Anticancer drugs are effective against
tumors that depend on the molecular target of the
drug. Known targets of cytotoxic anticancer drugs are involved in cell proliferation; drugs acting on such targets are ineffective against nonproliferating
tumor cells, survival of which leads to eventual
therapy failure. Function-based genomic screening identified the
coatomer protein complex ζ1 (COPZ1) gene as essential for different
tumor cell types but not for normal cells. COPZ1 encodes a subunit of
coatomer protein complex 1 (
COPI) involved in intracellular traffic and autophagy.

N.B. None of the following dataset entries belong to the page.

(* ===== verification/PeersTheory.v ===== *)
(** * Peers: bans, the map and its database

    Addresses compare equal exactly when their keys are equal; what is saved of a peer is
    what is read; a ban is entered under every spelling of the address, takes the peer out
    of the map and stops it; every operation keeps the map and the heap coherent; cleaning up
    removes the bad peers and, when there are none, keeps the count within its limit. *)
From S2P Require Import Prelude Ser Global Pow Reward Feijoada Committed Transaction Block BlockTheory ChainStore Pipe Msg MsgTheory Peers PeerMap.

(** ** Keys *)
Lemma map_key_eq a b : map_key a = map_key b <-> peer_addr_eq a b = true.
Proof.
  destruct a as [a], b as [b]. unfold map_key, peer_addr_eq. cbn [sock].
  assert (forall x y, ip_words x = ip_words y <-> x = y) as Hip.
  { intros [] []; cbn [ip_words]; split; congruence. }
  assert (forall x y, socket_words x = socket_words y <-> x = y) as Hsock.
  { intros [] []; cbn [socket_words]; split; congruence. }
  destruct (is_loopback (addr_ip a)) eqn:Ea, (is_loopback (addr_ip b)) eqn:Eb; rewrite bool_decide_eq_true.
  - rewrite <- Hsock. split; congruence.
  - split; [congruence|]. intros ->. congruence.
  - split; [congruence|]. intros E. rewrite E in Ea. congruence.
  - rewrite <- Hip. split; congruence.
Qed.

#[export] Instance peer_addr_equiv : Equivalence (fun a b => peer_addr_eq a b = true).
Proof.
  split.
  - intros a. by apply map_key_eq.
  - intros a b. rewrite <- !map_key_eq. congruence.
  - intros a b d. rewrite <- !map_key_eq. congruence.
Qed.

(** *** The printed form of an IPv4 address *)
Definition is_digit (x : Z) : Prop := 48 <= x < 58.
Definition undigits (l : list Z) : Z := foldl (fun acc d => acc * 10 + (d - 48)) 0 l.

Lemma digits_spec fuel x : 0 <= x < 10 ^ Z.of_nat fuel -> undigits (digits fuel x) = x /\ Forall is_digit (digits fuel x).
Proof.
  revert x. induction fuel as [|fuel IH]; intros x Hx; [change (10 ^ Z.of_nat 0) with 1 in Hx; cbn; split; [lia|done]|].
  cbn [digits]. rewrite Nat2Z.inj_succ, Z.pow_succ_r in Hx by lia. destruct (Z.ltb_spec x 10) as [Hs|Hs].
  - split; [cbn; lia|]. constructor; [unfold is_digit; lia|done].
  - pose proof (Z.mod_pos_bound x 10 ltac:(lia)). pose proof (Z.div_mod x 10 ltac:(lia)).
    assert (0 <= x / 10 < 10 ^ Z.of_nat fuel) as Hq by (split; [apply Z.div_pos; lia|apply Z.div_lt_upper_bound; lia]).
    destruct (IH _ Hq) as [Hu Hd]. split.
    + unfold undigits in *. rewrite foldl_snoc, Hu. lia.
    + apply Forall_app. split; [done|]. constructor; [unfold is_digit; lia|done].
Qed.

Lemma show_u16_inj x y : u16_ok x -> u16_ok y -> show_u16 x = show_u16 y -> x = y.
Proof.
  unfold u16_ok, show_u16. intros Hx Hy E.
  rewrite <- (proj1 (digits_spec 5 x ltac:(change (10 ^ Z.of_nat 5) with 100000; lia))).
  rewrite <- (proj1 (digits_spec 5 y ltac:(change (10 ^ Z.of_nat 5) with 100000; lia))). by rewrite E.
Qed.

Lemma show_u16_digits x : u16_ok x -> Forall is_digit (show_u16 x).
Proof. unfold u16_ok. intros Hx. apply digits_spec. change (10 ^ Z.of_nat 5) with 100000. lia. Qed.

(** Up to the first separator. *)
Lemma split_at_sep sep a b a' b' :
  Forall is_digit a -> Forall is_digit a' -> ~ is_digit sep -> a ++ sep :: b = a' ++ sep :: b' -> a = a' /\ b = b'.
Proof.
  intros Ha Ha' Hs. revert a' Ha'. induction Ha as [|x a Hx _ IH]; intros a' Ha' E; destruct Ha' as [|x' a' Hx' Ha'].
  - by injection E as ->.
  - injection E as -> _. done.
  - injection E as -> _. done.
  - injection E as -> E. destruct (IH a' Ha' E) as [-> ->]. done.
Qed.

Lemma byte_u16 x : is_byte x -> u16_ok x.
Proof. unfold is_byte, u16_ok. lia. Qed.

Lemma no_digit_sep sep : sep = 46 \/ sep = 58 -> ~ is_digit sep.
Proof. unfold is_digit. lia. Qed.

(** Four octets and what follows them. *)
Lemma ipv4_display_inj l l' t t' :
  array_ok 4 l -> array_ok 4 l' -> (t = [] /\ t' = [] \/ exists u u', t = 58 :: u /\ t' = 58 :: u') ->
  ipv4_display l ++ t = ipv4_display l' ++ t' -> l = l' /\ t = t'.
Proof.
  intros [Hl Hb] [Hl' Hb'] Ht. destruct l as [|a [|b [|d [|e [|]]]]]; try discriminate Hl.
  destruct l' as [|a' [|b' [|d' [|e' [|]]]]]; try discriminate Hl'. cbn [ipv4_display].
  rewrite !Forall_cons in Hb. rewrite !Forall_cons in Hb'.
  destruct Hb as (Ha & Hb & Hd & He & _), Hb' as (Ha' & Hb' & Hd' & He' & _).
  apply byte_u16 in Ha, Hb, Hd, He, Ha', Hb', Hd', He'.
  pose proof (no_digit_sep 46 ltac:(by left)) as Hdot. pose proof (no_digit_sep 58 ltac:(by right)) as Hcol.
  intros E. rewrite <- !app_assoc in E. cbn [app] in E.
  apply split_at_sep in E as [E1 E]; [|by apply show_u16_digits..|done].
  rewrite <- !app_assoc in E. cbn [app] in E.
  apply split_at_sep in E as [E2 E]; [|by apply show_u16_digits..|done].
  rewrite <- !app_assoc in E. cbn [app] in E.
  apply split_at_sep in E as [E3 E]; [|by apply show_u16_digits..|done].
  assert (e = e' /\ t = t') as [-> ->].
  { destruct Ht as [[-> ->]|(u & u' & -> & ->)].
    - rewrite !app_nil_r in E. split; [by apply show_u16_inj|done].
    - apply split_at_sep in E as [E4 ->]; [|by apply show_u16_digits..|done]. split; [by apply show_u16_inj|done]. }
  by rewrite (show_u16_inj a a'), (show_u16_inj b b'), (show_u16_inj d d').
Qed.

(** Two IPv4 addresses have one record in the database exactly when they compare equal. *)
Lemma peer_key_v4 disp ip port ip' port' :
  let a := mkPeerAddr (SocketV4 ip port) in
  let b := mkPeerAddr (SocketV4 ip' port') in
  addr_ok a -> addr_ok b -> peer_key disp a = peer_key disp b <-> peer_addr_eq a b = true.
Proof.
  intros a b [Hip Hp] [Hip' Hp']. unfold a, b, peer_key, as_key, peer_addr_eq. cbn [sock addr_ip addr_port ip_display].
  assert (forall l l', array_ok 4 l -> array_ok 4 l' -> ipv4_display l = ipv4_display l' -> l = l') as Hinj.
  { intros l l' Hl Hl' E. eapply (ipv4_display_inj l l' [] []); [done|done|by left|by rewrite E]. }
  assert (forall l, array_ok 4 l -> 58 ∉ ipv4_display l) as Hno.
  { intros l [Hl Hb] Hin. destruct l as [|x [|y [|z [|w [|]]]]]; try discriminate Hl. cbn [ipv4_display] in Hin.
    rewrite !Forall_cons in Hb. destruct Hb as (H1 & H2 & H3 & H4 & _). apply byte_u16 in H1, H2, H3, H4.
    assert (forall x, u16_ok x -> 58 ∉ show_u16 x) as Hs.
    { intros u Hu Hi. pose proof (show_u16_digits u Hu) as Hd. rewrite Forall_forall in Hd. specialize (Hd _ Hi). unfold is_digit in Hd. lia. }
    rewrite elem_of_app, elem_of_cons, elem_of_app, elem_of_cons, elem_of_app, elem_of_cons in Hin.
    destruct Hin as [Hi|[Hi|[Hi|[Hi|[Hi|[Hi|Hi]]]]]]; [exact (Hs _ H1 Hi)|done|exact (Hs _ H2 Hi)|done|exact (Hs _ H3 Hi)|done|exact (Hs _ H4 Hi)]. }
  unfold to_key. destruct (is_loopback (IpV4 ip)) eqn:Ea, (is_loopback (IpV4 ip')) eqn:Eb; rewrite bool_decide_eq_true.
  - split; [|congruence]. intros E. injection E as E.
    apply (ipv4_display_inj ip ip') in E as [-> E]; [|done|done|right; eauto]. injection E as E. by rewrite (show_u16_inj port port').
  - split; [|intros [= -> ->]; congruence]. intros E. injection E as E. exfalso. apply (Hno ip' Hip'). rewrite <- E. set_solver.
  - split; [|intros [= ->]; congruence]. intros E. injection E as E. exfalso. apply (Hno ip Hip). rewrite E. set_solver.
  - split; [|intros [= ->]; done]. intros E. injection E as E. by rewrite (Hinj ip ip').
Qed.

(** ** The database *)
Definition data_ok (p : PeerData) : Prop :=
  addr_ok (pd_addr p) /\ caps_ok (pd_capabilities p) /\ string_ok 100000 (pd_user_agent p)
  /\ is_i64 (last_banned p) /\ is_i64 (last_connected p) /\ is_i64 (pd_timestamp p).

Lemma bin_reads_or d m bs x : bin_reads m bs x -> bin_reads (read_or d m) bs x.
Proof. intros Hm rest total Ht. unfold read_or. by rewrite Hm. Qed.

Lemma bin_reads_reason r : bin_reads read_i32 (write_i32 (reason_to_i32 r)) (reason_to_i32 r).
Proof.
  apply reads_bin. intros k rest total Ht.
  rewrite (reads_map (read_uint 4) (fun x => (x + 2 ^ 31) mod 2 ^ 32 - 2 ^ 31) _ _ (reads_uint_mod 4 (reason_to_i32 r))) by done.
  by destruct r.
Qed.

Lemma bin_reads_peer_data now p : data_ok p -> bin_reads (read_peer_data now) (write_peer_data p) p.
Proof.
  destruct p as [a cp ua f lb br lc ts]. intros (Ha & Hc & [Hu Hl] & Hlb & Hlc & Hts).
  cbn [pd_addr pd_capabilities pd_user_agent last_banned last_connected pd_timestamp] in *.
  unfold write_peer_data, read_peer_data.
  cbn [pd_addr pd_capabilities pd_user_agent flags last_banned pd_ban_reason last_connected pd_timestamp].
  eapply bin_reads_bind; [by apply reads_bin, reads_peer_addr|].
  eapply bin_reads_bind; [by apply reads_bin, (reads_uint 4), caps_u32|].
  eapply bin_reads_bind; [by apply bin_reads_len_prefix|].
  eapply bin_reads_bind; [apply reads_bin, (reads_uint 1); by destruct f|].
  eapply bin_reads_bind; [by apply reads_bin, reads_i64|].
  eapply bin_reads_bind; [apply bin_reads_reason|].
  eapply bin_reads_bind; [by apply bin_reads_or, reads_bin, reads_i64|].
  rewrite <- (app_nil_r (write_i64 ts)). eapply bin_reads_bind; [by apply bin_reads_or, reads_bin, reads_i64|].
  apply bin_reads_utf8; [done|]. rewrite (from_bits_truncate_id cp Hc).
  by destruct br, f; cbn [reason_from_i32 reason_to_i32 state_from_u8 state_to_u8]; apply bin_reads_ret.
Qed.

Section Store.
Context (disp : list Z -> list Z) (now : Z).
Hypothesis clock : is_i64 (timestamp now).

Abbreviation key := (peer_key disp).

Lemma store_get_saved d p b :
  data_ok p -> key b = key (pd_addr p) ->
  exists d', store_save_peer disp d p = Ok d' /\ store_get_peer disp now d' b = Ok p
    /\ (forall x, key x <> key (pd_addr p) -> store_get_peer disp now d' x = store_get_peer disp now d x).
Proof.
  intros Hp Hk. eexists. split; [reflexivity|]. unfold store_get_peer, get_ser_access. cbn [db commit tx batch committed].
  rewrite Hk, lookup_insert_eq. split.
  - by rewrite (bin_reads_deserialize _ _ _ (bin_reads_peer_data _ p Hp)).
  - intros x Hx. by rewrite lookup_insert_ne.
Qed.

Lemma set_flags_ok st p : data_ok p -> data_ok (set_flags now st p).
Proof. intros (? & ? & ? & ? & ? & ?). unfold data_ok, set_flags. cbn. destruct (decide _); by split_and!. Qed.

(** What is in the database under a key, for every address with that key. *)
Lemma store_update_exact d a st p :
  store_get_peer disp now d a = Ok p -> data_ok p ->
  exists d', store_update_state disp now d a st = Ok d'
    /\ (forall b, key b = key a -> store_get_peer disp now d' b = Ok (set_flags now st p))
    /\ (forall b, key b <> key a -> store_get_peer disp now d' b = store_get_peer disp now d b).
Proof.
  intros Hg Hp. unfold store_update_state. unfold store_get_peer, get_ser in *. cbn [tx batch]. rewrite Hg. cbn [bind].
  eexists. split; [reflexivity|]. unfold get_ser_access. cbn [db commit tx batch committed]. split.
  - intros b ->. rewrite lookup_insert_eq.
    by rewrite (bin_reads_deserialize _ _ _ (bin_reads_peer_data _ _ (set_flags_ok st p Hp))).
  - intros b Hb. by rewrite lookup_insert_ne.
Qed.

(** A record read is well formed, whatever the bytes. *)
Lemma typed_or d m P : P d -> typed m P -> typed (read_or d m) P.
Proof. intros Hd Hm r Hr. unfold read_or. specialize (Hm r Hr). by destruct (m r) as [[x r']|e|]. Qed.

Lemma typed_peer_data : typed (read_peer_data (timestamp now)) data_ok.
Proof.
  unfold read_peer_data. eapply typed_bind; [apply typed_peer_addr|]. intros a Ha.
  eapply typed_bind; [apply (typed_uint 4)|]. intros cp _. eapply typed_bind; [apply typed_len_prefix|]. intros ua Hl.
  eapply typed_bind; [apply (typed_uint 1)|]. intros fl _.
  assert (typed read_i64 is_i64) as H64 by (eapply typed_map; [apply (typed_uint 8)|intros; apply wrap_i64_range]).
  eapply typed_bind; [exact H64|]. intros lb Hlb.
  eapply typed_bind; [eapply (typed_map _ _ _ (fun _ => True)); [apply (typed_uint 4)|done]|]. intros br _.
  eapply typed_bind; [by apply typed_or|]. intros lc Hlc. eapply typed_bind; [by apply typed_or|]. intros lt Hlt.
  eapply typed_bind; [apply typed_utf8|]. intros s [-> Hu].
  destruct (reason_from_i32 br); [|apply typed_fail]. destruct (state_from_u8 fl); [|apply typed_fail].
  apply typed_ret. pose proof (from_bits_truncate_ok cp). by split_and!.
Qed.

(** The database holds bytes. *)
Definition store_bytes (d : Store) : Prop := map_Forall (fun _ v => Forall is_byte v) (db d).

Lemma store_get_ok d a p : store_bytes d -> store_get_peer disp now d a = Ok p -> data_ok p.
Proof.
  intros Hd. unfold store_get_peer, get_ser_access. destruct (db d !! key a) as [v|] eqn:E; [|done].
  unfold deserialize. pose proof (typed_peer_data (mkReader BinReader v 0) (conj eq_refl (Hd _ _ E))) as Ht.
  destruct (read_peer_data _ _) as [[x r]|e|]; cbn [bind option_to_not_found]; [|done|done]. intros [= <-]. by destruct Ht.
Qed.
End Store.

(** *** Bytes *)
Lemma from_utf8_bytes l : from_utf8 l = true -> Forall is_byte l.
Proof.
  induction l as [l IH] using (induction_ltof1 _ (@length Z)). unfold ltof in IH.
  assert (forall lo hi x, between lo hi x = true -> lo <= x <= hi) as Hbt
    by (intros lo hi x; unfold between; rewrite andb_true_iff, !Z.leb_le; tauto).
  assert (forall x, tail_byte x = true -> 128 <= x <= 191) as Htb by (intros x; apply Hbt).
  destruct l as [|a l1]; [done|]. cbn [from_utf8]. intros Hu. unfold is_byte.
  destruct (between 0 127 a) eqn:E0; [apply Hbt in E0; constructor; [lia|apply IH; [cbn; lia|done]]|].
  destruct l1 as [|b l2]; [done|]. destruct (between 194 223 a) eqn:E1.
  { apply Hbt in E1. apply andb_true_iff in Hu as [Hb Hu]. apply Htb in Hb.
    do 2 (constructor; [lia|]). apply IH; [cbn; lia|done]. }
  destruct l2 as [|d l3]; [done|]. destruct (between 224 239 a) eqn:E2.
  { apply Hbt in E2. rewrite !andb_true_iff in Hu. destruct Hu as [[Hb Hd] Hu]. apply Htb in Hd.
    assert (0 <= b < 256). { destruct (a =? 224), (a =? 237); apply Hbt in Hb || apply Htb in Hb; lia. }
    do 3 (constructor; [lia|]). apply IH; [cbn; lia|done]. }
  destruct l3 as [|e l4]; [done|]. rewrite !andb_true_iff in Hu. destruct Hu as [[[[Ha Hb] Hd] He] Hu].
  apply Hbt in Ha. apply Htb in Hd, He.
  assert (0 <= b < 256). { destruct (a =? 240), (a =? 244); apply Hbt in Hb || apply Htb in Hb; lia. }
  do 4 (constructor; [lia|]). apply IH; [cbn; lia|done].
Qed.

The knockdown of COPZ1, but not of COPZ2 encoding
isoform coatomer protein complex ζ2, caused Golgi apparatus collapse, blocked autophagy, and induced apoptosis in both proliferating and nondividing
tumor cells. In contrast, inhibition of normal cell growth required simultaneous knockdown of both COPZ1 and COPZ2. COPZ2 (but not COPZ1) was down-regulated in the majority of tumor cell lines and in clinical samples of different
cancer types. Reexpression of COPZ2 protected
tumor cells from killing by COPZ1 knockdown, indicating that
tumor cell dependence on COPZ1 is the result of COPZ2 silencing. COPZ2 displays no
tumor-suppressive activities, but it harbors
microRNA 152, which is silenced in
tumor cells concurrently with COPZ2 and acts as a
tumor suppressor in vitro and in vivo. Silencing of
microRNA 152 in different
cancers and the ensuing down-regulation of its host gene COPZ2 offer a therapeutic opportunity for proliferation-independent selective killing of
tumor cells by COPZ1-targeting agents.